Tourism has enjoyed a spring-break rebound and is expected to see further gains this summer. Still, full recovery is some years out.

Keith Vieira, principal of KV &Associates, Hospitality Consulting, said the potential TAT increase comes on top of general excise taxes and other expenses like COVID-19 travel tests, which often cost $150 to $300 each. Additionally, Vieira said, the cost of doing business has gone up, and businesses already have been raising prices just to stay open.

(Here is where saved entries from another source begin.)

(* ===== verification/UnitTests.v ===== *)
(** * UnitTests: the crate's own unit tests as programs of the model

    Every [#[test]] of src/ and the callbacks they register, translated line by line and
    evaluated: the model passes the tests that the code is tested with.  Local arrays and
    structs live in the store for the duration of the test, statics at fixed addresses. *)
From S2P Require Import Prelude Machine Objects Memory Status Strides Tensor ForceTypes.
From S2P Require Import Potential RpcEnv Environment.
Open Scope Z_scope.

(** ** Floating point literals *)

(** [n as f64] for an unsigned [n]: round to nearest, ties to even. *)
Definition usize_as_f64 (n : Z) : f64 :=
  if n =? 0 then f64_zero
  else
    let e := Z.log2 n in
    let mantissa :=
      if e <=? 52 then Z.shiftl n (52 - e)
      else
        let s := e - 52 in
        let q := Z.shiftr n s in
        let r := n - Z.shiftl q s in
        let half := Z.shiftl 1 (s - 1) in
        if (half <? r) || ((half =? r) && Z.odd q) then q + 1 else q in
    Z.shiftl (1023 + e) 52 + (mantissa - 2 ^ 52).

(** Negation and division by two (of normal numbers) on the bit pattern. *)
Definition f64_neg (x : f64) : f64 := Z.lxor x (2 ^ 63).
Definition f64_half (x : f64) : f64 := x - 2 ^ 52.

Definition f64s (xs : list Z) : list f64 := usize_as_f64 <$> xs.

Example one_point_zero : usize_as_f64 1 = 4607182418800017408. Proof. reflexivity. Qed.
Example minus_three : f64_neg (usize_as_f64 3) = 13837309855095848960. Proof. reflexivity. Qed.

(** ** Assertions and locals *)

Definition assert_that (b : bool) : M unit :=
  if b then mret tt else panic (PanicString "assertion failed").
Definition assert_eq {A} `{!EqDecision A} (x y : A) : M unit := assert_that (bool_decide (x = y)).
(** C36: A failing callback seen through the RPC, over a faithful transport (the connection
    stands, the request reaches the server's [calculate] as it was written, and an error
    that the method returns arrives as the exception that the RPC library makes of it).
    When the remote callback returns any error status, the client's call returns
    [RGPOT_RPC_ERROR] with the message of that exception, which is the same for every
    status and every callback: neither the callback's status nor its own message travels.  The client's output struct keeps all
    three fields, the input is handed back and nothing leaks on either side (a forces
    tensor that the failing callback left behind is freed by the server). *)
Theorem remote_callback_failure (t : thread_id) (R : mProp) (srv : PotentialServer)
    (cl : RpcClient) (client : ptr) (c : Config) (i : rgpot_force_input_t)
    (pp pa pb input output : ptr) (o : rgpot_force_out_t) (msg : option string)
    (Hnet : Faithful srv) (Hc : config_ok c = true)
    (Hcb : callback_answers R (srv_callback srv) (srv_user_data srv) c
             (fun st _ _ => st <> RGPOT_SUCCESS)) :
  last_error_slot t msg ∗ (R ∗ client ↦ BRpcClient cl) ∗ input_at input i pp pa pb c ∗
    output ↦ BForceOut o ⊢
  wp t (rgpot_rpc_calculate client input output) (fun s =>
    <affine> ⌜s = RGPOT_RPC_ERROR⌝ ∗
    last_error_slot t (Some (stored_message ("rgpot_rpc_calculate: RPC call failed: " +:+
      show_capnp_error (remote_exception
        (CapnpError_failed "potential callback returned an error"))))) ∗
    (R ∗ client ↦ BRpcClient cl) ∗ input_at input i pp pa pb c ∗ output ↦ BForceOut o).
Proof.
  iIntros "H". iApply (wp_use with "H"); [by eapply rgpot_rpc_calculate_outcome|].
  iIntros (s) "($ & $ & %st & %e & %F & %r & %Hst & Hout & Hr)".
  unfold client_outcome. destruct (decide (st = RGPOT_SUCCESS)); [done|].
  iDestruct "Hout" as "(-> & $)". iDestruct "Hr" as "(-> & Hslot)". by iFrame.
Qed.

(** A callback that reports success without a forces tensor.  The server answers with an
    empty force list, so for a configuration with at least one atom the client's call
    returns [RGPOT_RPC_ERROR] with a size mismatch, although the callback succeeded; and by
    then the output's energy has already been replaced (its forces and variance have not),
    so an error does not leave the output untouched. *)
Theorem remote_success_without_forces (t : thread_id) (R : mProp) (srv : PotentialServer)
    (cl : RpcClient) (client : ptr) (c : Config) (i : rgpot_force_input_t)
    (pp pa pb input output : ptr) (o : rgpot_force_out_t) (msg : option string) (e0 : f64)
    (Hnet : Faithful srv) (Hc : config_ok c = true) (Hn : 0 < cf_n c)
    (Hcb : callback_answers R (srv_callback srv) (srv_user_data srv) c
             (fun st e F => st = RGPOT_SUCCESS /\ e = e0 /\ F = [])) :
  last_error_slot t msg ∗ (R ∗ client ↦ BRpcClient cl) ∗ input_at input i pp pa pb c ∗
    output ↦ BForceOut o ⊢
  wp t (rgpot_rpc_calculate client input output) (fun s =>
    <affine> ⌜s = RGPOT_RPC_ERROR⌝ ∗
    last_error_slot t (Some (stored_message
      ("rgpot_rpc_calculate: force array size mismatch: expected " +:+ show (3 * cf_n c) +:+
       ", got 0"))) ∗
    (R ∗ client ↦ BRpcClient cl) ∗ input_at input i pp pa pb c ∗
    output ↦ BForceOut (MkForceOut (forces o) e0 (variance o))).
Proof.
  iIntros "H". iApply (wp_use with "H"); [by eapply rgpot_rpc_calculate_outcome|].
  iIntros (s) "($ & $ & %st & %e & %F & %r & %Hst & Hout & Hr)".
  destruct Hst as (-> & -> & ->). unfold client_outcome.
  destruct (decide (RGPOT_SUCCESS = RGPOT_SUCCESS)); [|done].
  rewrite decide_False; [|simpl; lia].
  iDestruct "Hout" as "(-> & $)". iDestruct "Hr" as "(-> & Hslot)". by iFrame.
Qed.

(** The first step of a remote call that fails, given the outcomes of the network calls and
    the reply: its message, and what the caller's output struct is by then.  The energy is
    stored before the forces are read, so the last two failures come after it. *)
Definition network_error (n : Z) (rc : Result N string) (rn : Result unit string)
    (rs : Result Response CapnpError) (o : rgpot_force_out_t) :
    option (string * rgpot_force_out_t) :=
  match rc, rn, rs with
  | Err e, _, _ => Some ("connection failed: " +:+ e, o)
  | Ok _, Err e, _ => Some ("set_nodelay failed: " +:+ e, o)
  | Ok _, Ok _, Err e => Some ("RPC call failed: " +:+ show_capnp_error e, o)
  | Ok _, Ok _, Ok resp =>
      match response_get resp with
      | Err e => Some ("failed to read response: " +:+ show_capnp_error e, o)
      | Ok (Err e) => Some ("failed to get result: " +:+ show_capnp_error e, o)
      | Ok (Ok r) =>
          match get_forces r with
          | Err e => Some ("failed to read forces: " +:+ show_capnp_error e,
                           set_energy (get_energy r) o)
          | Ok F =>
              if decide (Z.of_nat (length F) = 3 * n) then None
              else Some ("force array size mismatch: expected " +:+ show (3 * n) +:+ ", got "
                         +:+ show (Z.of_nat (length F)), set_energy (get_energy r) o)
          end
      end
  end%string.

“We are coming out of the worst time we ever had, and due to lack of legislative creativity and in some cases greed, we are putting our industry at risk,” Vieira said. “I can’t believe that they did this through gut-and-replace and didn’t allow for any discussion.”

Vieira said the proposed increase means visitors would pay more than 18% in GET and TAT taxes per night on their hotel rooms and resort fees.

“We are a 90% to 95% leisure destination, so visitors can’t pass these costs on to businesses,” he said. “At some point they’ll go elsewhere.”

State legislators have said cutting the county distribution was aimed at accountability.

House Finance Chairwoman Sylvia Luke (D-Oahu) said April 22 during a HB 862 conference, “This will incentivize counties to hold (bed-and-breakfast homes) more accountable and enforce (rules covering bed-and-breakfast homes).

“It also provides the counties another taxing authority other than just property tax and some of the motor vehicle fees,” Luke said.

State Rep. Richard Onishi (D-South Hilo, Keaau, Honuapo), chairman of the House Labor and Tourism Committee, said he supported ending county TAT distributions because he hasn’t been satisfied with their accounting of prior TAT spending.

Maui Mayor Mike Victorino is the only mayor who has publicly stated his intent to raise the county’s transient accommodations tax to 13.25% from 10.25%.

Victorino’s spokesman Brian Perry said Monday it was premature to discuss details.

“Mayor Victorino will clarify his intent on this legislation at a time when it becomes law,” Perry said.

Cyrus Johnasen, spokesman for Hawaii Island Mayor Mitch Roth, said, “Our administration is intent on asking the governor to veto HB 862.”

“We feel that the increased TAT collection will further strain an already fragile hospitality industry that employs a huge population of our residents,” Johnasen said. “Furthermore, we believe that the bill would not only impact tourism for malihini, but also affect our local families’ ability to staycation — something we often do here in Hawaii County.”

Kauai Mayor Derek Kawakami did not definitively respond to the legislation, but said: “The bottom line is that the county needs TAT revenue to balance our budget and provide critical services to both our residents and visitors, such as police, fire and ocean rescues.


“We look forward to working with our state and county partners to determine the best way for our county to get our share of TAT.”

Honolulu Mayor Rick Blangiardi did not respond to the Honolulu Star-Advertiser’s request for comment.